Published on 29 APR 2026

Isabella Bortolozzi

Galerie Isabella Bortolozzi is considered one of Berlin’s most respected and influential contemporary art galleries. Representing more than 30 artists across emerging, established, and historical positions – including Wu Tsang, Ed Atkins, and the estate of Carol Rama – the programme is defined by its openness to new aesthetic languages and a commitment to artists working outside dominant narratives. Questions of the body, language, vulnerability and political tension run through the gallery’s exhibitions with an urgency that engages the central questions of the present. Founded by the Italian-born gallerist Isabella Bortolozzi in Mitte in 2004, the gallery later moved to Schöneberger Ufer, where it remains today. In 2014, a second space, Eden Eden, opened nearby on Bülowstraße.

Exhibition view,
Ed Atkins, Ribbons,
Galerie Isabella Bortolozzi, Berlin, 2014.

Courtesy the artist and Galerie Isabella Bortolozzi, Berlin.
Photo: Nick Ash

“I guess you could say I am not so interested in certain kinds of bourgeois elegance and the ornaments that frequently pass for art.”

Isabella Bortolozzi

Exhibition view,
Marc Kokopeli, Now we are on Easy Street,
Galerie Isabella Bortolozzi, Berlin, 2025.

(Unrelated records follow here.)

(** X2. An exception that is not an instance of [Exception] is converted
    nowhere: raised by the provider at a probe, [test_single_model] raises
    it; at the enumeration, [get_available_models] raises it; at client
    construction, [test_api_key] raises it, with no entry stored. *)
Theorem non_errors_propagate :
  forall (W : Type) (P : Provider W) (list_of_set : list string -> list string)
         (e : PyExc),
    isinstance e Exception = false ->
    (forall client m s w',
        chat_completions_create P client (probe_request m) (world s) =
          (Raise e, w') ->
        fst (test_single_model P client m s) = Raise e) /\
    (forall client s w',
        models_list P client (world s) = (Raise e, w') ->
        fst (get_available_models P client s) = Raise e) /\
    (forall key s w',
        client_init P key (world s) = (Raise e, w') ->
        test_api_key P list_of_set key s =
          (Raise e, mkState w' (trace s ++ [EvClientInit key]) [])).
Proof.
  intros W P los e Hne. split; [|split].
  - intros client m s w' Hchat.
    rewrite test_single_model_run, Hchat.
    now rewrite (not_error_has_no_category e Hne).
  - intros client s w' Hlist.
    rewrite get_available_models_run, Hlist. simpl. now rewrite Hne.
  - intros key s w' Hinit.
    assert (isinstance e AuthenticationError = false) as Hauth.
    { destruct (isinstance e AuthenticationError) eqn:E; [|reflexivity].
      apply authentication_is_error in E. congruence. }
    unfold test_api_key, bind, assign_results, try_except, OpenAI, call.
    simpl. rewrite Hinit. simpl. now rewrite Hauth, Hne.
Qed.

Lemma non_errors_propagate_witness :
  isinstance (mkExc KeyboardInterrupt "interrupted") Exception = false /\
  test_api_key interrupted_provider Demo.demo_list_of_set "sk-valid123"
    (initial_state tt) =
    (Raise (mkExc KeyboardInterrupt "interrupted"),
     mkState tt [EvClientInit "sk-valid123"] []).
Proof.
  split; [reflexivity|].
  destruct (non_errors_propagate unit interrupted_provider
              Demo.demo_list_of_set (mkExc KeyboardInterrupt "interrupted")
              eq_refl) as (_ & _ & Hkey).
  apply (Hkey "sk-valid123" (initial_state tt) tt). reflexivity.
Defined.

(** X3. A run whose client construction succeeds does exactly this to the
    outside: one client construction, one enumeration, then for every key
    of the result set, in order, one chat request for that model (one user
    message "Hello", 5 tokens, temperature 0) followed by one pause of 100
    ms, the last probe included. *)
Theorem probing_run_trace :
  forall (W : Type) (P : Provider W) (list_of_set : list string -> list string)
         (key : string) (s : State W) (client : Client) (w1 : W),
    set_iteration list_of_set ->
    raises_only_errors P ->
    client_init P key (world s) = (Return client, w1) ->
    exists rs s',
      test_api_key P list_of_set key s = (Return rs, s') /\
      trace s' =
        trace s ++ [EvClientInit key; EvModelsList] ++
        flat_map probe_events (keys rs).
Proof.
  intros W P los key s client w1 Hset Herr Hinit.
  destruct (test_api_key_probing_loop W P los key s client w1 Herr Hinit)
    as (available & w2 & s' & _ & Hloop & Hrun & Hkeys).
  exists (results s'), s'. split; [exact Hrun|].
  apply probe_loop_trace in Hloop. rewrite Hloop, (Hkeys Hset). simpl.
  now rewrite <- !app_assoc.
Qed.

Lemma probing_run_trace_witness :
  set_iteration Demo.demo_list_of_set /\
  raises_only_errors Demo.demo_provider /\
  client_init Demo.demo_provider "sk-nolist" (world (initial_state 0)) =
    (Return (mkClient "sk-nolist"), 1) /\
  exists rs s',
    test_api_key Demo.demo_provider Demo.demo_list_of_set "sk-nolist"
      (initial_state 0) = (Return rs, s') /\
    trace s' =
      trace (initial_state 0) ++ [EvClientInit "sk-nolist"; EvModelsList] ++
      flat_map probe_events (keys rs).
Proof.
  split; [exact demo_set_iteration|].
  split; [exact demo_raises_only_errors|].
  split; [reflexivity|].
  apply (probing_run_trace nat Demo.demo_provider Demo.demo_list_of_set
           "sk-nolist" (initial_state 0) (mkClient "sk-nolist") 1).
  - exact demo_set_iteration.
  - exact demo_raises_only_errors.
  - reflexivity.
Defined.

(** X4. A run whose client construction succeeds returns at least 7 entries
    and at most 7 plus the length of the list that [get_available_models]
    returned. *)
Theorem probing_run_size :
  forall (W : Type) (P : Provider W) (list_of_set : list string -> list string)
         (key : string) (s : State W) (client : Client) (w1 : W),
    set_iteration list_of_set ->
    raises_only_errors P ->
    client_init P key (world s) = (Return client, w1) ->
    exists available rs s',
      fst (get_available_models P client
             (mkState w1 (trace s ++ [EvClientInit key]) [])) =
        Return available /\
      test_api_key P list_of_set key s = (Return rs, s') /\
      7 <= length rs <= 7 + length available.
Proof.
  intros W P los key s client w1 Hset Herr Hinit.
  destruct (test_api_key_probing_loop W P los key s client w1 Herr Hinit)
    as (available & w2 & s' & Hav & _ & Hrun & Hkeys).
  exists available, (results s'), s'.
  split; [now rewrite Hav|]. split; [exact Hrun|].
  assert (length (results s') = length (los (default_models ++ available)))
    as ->.
  { rewrite <- (length_map fst (results s')).
    change (map fst (results s')) with (keys (results s')).
    rewrite (Hkeys Hset).
    apply Permutation_length, StrOrder.sorted_perm. }
  destruct (Hset (default_models ++ available)) as [Hnd Hin]. split.
  - change 7 with (length default_models).
    apply NoDup_incl_length; [exact default_models_NoDup|].
    intros x Hx. apply Hin, in_app_iff. now left.
  - change (7 + length available)
      with (length default_models + length available).
    rewrite <- length_app.
    apply NoDup_incl_length; [exact Hnd|].
    intros x Hx. now apply Hin.
Qed.

Lemma probing_run_size_witness :
  set_iteration Demo.demo_list_of_set /\
  raises_only_errors Demo.demo_provider /\
  client_init Demo.demo_provider "sk-valid123" (world (initial_state 0)) =
    (Return (mkClient "sk-valid123"), 1) /\
  exists available rs s',
    fst (get_available_models Demo.demo_provider (mkClient "sk-valid123")
           (mkState 1 (trace (initial_state 0) ++ [EvClientInit "sk-valid123"])
              [])) = Return available /\
    test_api_key Demo.demo_provider Demo.demo_list_of_set "sk-valid123"
      (initial_state 0) = (Return rs, s') /\
    7 <= length rs <= 7 + length available.
Proof.
  split; [exact demo_set_iteration|].
  split; [exact demo_raises_only_errors|].
  split; [reflexivity|].
  apply (probing_run_size nat Demo.demo_provider Demo.demo_list_of_set
           "sk-valid123" (initial_state 0) (mkClient "sk-valid123") 1).
  - exact demo_set_iteration.
  - exact demo_raises_only_errors.
  - reflexivity.
Defined.

(** X5. The list of models to test depends on the enumerated identifiers
    only through the set they form with the default list: neither the order
    of the enumeration, nor repetitions, nor identifiers that are default
    models already change it. *)
Theorem models_to_test_depends_on_set :
  forall (list_of_set : list string -> list string)
         (available1 available2 : list string),
    set_iteration list_of_set ->
    (forall x, In x default_models \/ In x available1 <->
               In x default_models \/ In x available2) ->
    sorted (list_of_set (default_models ++ available1)) =
    sorted (list_of_set (default_models ++ available2)).
Proof.
  intros los av1 av2 Hset Hsame.
  apply StrOrder.sorted_of_permutation.
  destruct (Hset (default_models ++ av1)) as [Hnd1 Hin1].
  destruct (Hset (default_models ++ av2)) as [Hnd2 Hin2].
  apply NoDup_Permutation; [exact Hnd1|exact Hnd2|].
  intros x. rewrite Hin1, Hin2, !in_app_iff. apply Hsame.
Qed.

Lemma models_to_test_depends_on_set_witness :
  set_iteration Demo.demo_list_of_set /\
  sorted (Demo.demo_list_of_set
            (default_models ++ ["gpt-4.1"; "gpt-4o"; "gpt-4.1"])) =
  sorted (Demo.demo_list_of_set (default_models ++ ["gpt-4.1"])).
Proof.
  split; [exact demo_set_iteration|].
  apply (models_to_test_depends_on_set Demo.demo_list_of_set
           ["gpt-4.1"; "gpt-4o"; "gpt-4.1"] ["gpt-4.1"]).
  - exact demo_set_iteration.
  - intros x. simpl. intuition.
Defined.

Lemma demo_answers_by_model (client : Client) (req : ChatRequest) (w : nat) :
  fst (chat_completions_create Demo.demo_provider client req w) =
  fst (chat_completions_create Demo.demo_provider (mkClient "any")
         (probe_request (model req)) 0).
Proof.
  simpl.
  repeat match goal with
         | |- context [if ?b then _ else _] => destruct b
         end; reflexivity.
Qed.

(** X6. With a provider whose answer to a chat request depends on the model
    alone, every entry of a run whose client construction succeeds is the
    row of the table for the answer to that very model. *)
Theorem entries_reflect_answers :
  forall (W : Type) (P : Provider W) (list_of_set : list string -> list string)
         (answer : string -> outcome ChatCompletion)
         (key : string) (s : State W) (client : Client) (w1 : W),
    raises_only_errors P ->
    (forall client req w,
        fst (chat_completions_create P client req w) = answer (model req)) ->
    client_init P key (world s) = (Return client, w1) ->
    exists rs s',
      test_api_key P list_of_set key s = (Return rs, s') /\
      forall m o, In (m, o) rs ->
        exists c, spec_category (answer m) = Some c /\
                  o = spec_outcome c (detail (answer m)).
Proof.
  intros W P los answer key s client w1 Herr Hanswer Hinit.
  destruct (test_api_key_probing_loop W P los key s client w1 Herr Hinit)
    as (available & w2 & s' & _ & Hloop & Hrun & _).
  exists (results s'), s'. split; [exact Hrun|].
  assert (Forall (fun kv : string * ProbeOutcome =>
                    exists c, spec_category (answer (fst kv)) = Some c /\
                              snd kv = spec_outcome c (detail (answer (fst kv))))
            (results s')) as Hall.
  { eapply probe_loop_entries; [|exact Hloop|constructor].
    intros m s0 o s1 Hprobe. simpl.
    rewrite test_single_model_run in Hprobe.
    specialize (Hanswer client (probe_request m) (world s0)).
    destruct (chat_completions_create P client (probe_request m) (world s0))
      as [r w']. simpl in Hanswer. subst r.
    destruct (spec_category (answer m)) as [c|] eqn:Hc.
    - exists c. split; [reflexivity|]. congruence.
    - destruct (answer m); [discriminate Hc|discriminate Hprobe]. }
  intros m o Hin. rewrite Forall_forall in Hall. apply (Hall (m, o) Hin).
Qed.

Lemma entries_reflect_answers_witness :
  raises_only_errors Demo.demo_provider /\
  client_init Demo.demo_provider "sk-valid123" (world (initial_state 0)) =
    (Return (mkClient "sk-valid123"), 1) /\
  exists rs s',
    test_api_key Demo.demo_provider Demo.demo_list_of_set "sk-valid123"
      (initial_state 0) = (Return rs, s') /\
    forall m o, In (m, o) rs ->
      exists c,
        spec_category
          (fst (chat_completions_create Demo.demo_provider (mkClient "any")
                  (probe_request m) 0)) = Some c /\
        o = spec_outcome c
              (detail
                 (fst (chat_completions_create Demo.demo_provider
                         (mkClient "any") (probe_request m) 0))).
Proof.
  split; [exact demo_raises_only_errors|]. split; [reflexivity|].
  apply (entries_reflect_answers nat Demo.demo_provider Demo.demo_list_of_set
           (fun m => fst (chat_completions_create Demo.demo_provider
                            (mkClient "any") (probe_request m) 0))
           "sk-valid123" (initial_state 0) (mkClient "sk-valid123") 1).
  - exact demo_raises_only_errors.
  - exact demo_answers_by_model.
  - reflexivity.
Defined.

Courtesy the artist and Galerie Isabella Bortolozzi,
Berlin. Photo: Graysc

Even though your gallery has been around for over 20 years, I read somewhere that you still felt like an “outsider”. Is that still the case?

I have said this in the past, but on reflection, I think, perhaps that it may be less specific to Berlin and more about my relationship to the dominant culture in general. Given the current global political and cultural situation, I think this feeling is shared by many.

 

Your programme often brings together artists whose practices don’t fit established categories – Gisèle Vienne, for instance, moves between many disciplines. What draws you to this kind of work?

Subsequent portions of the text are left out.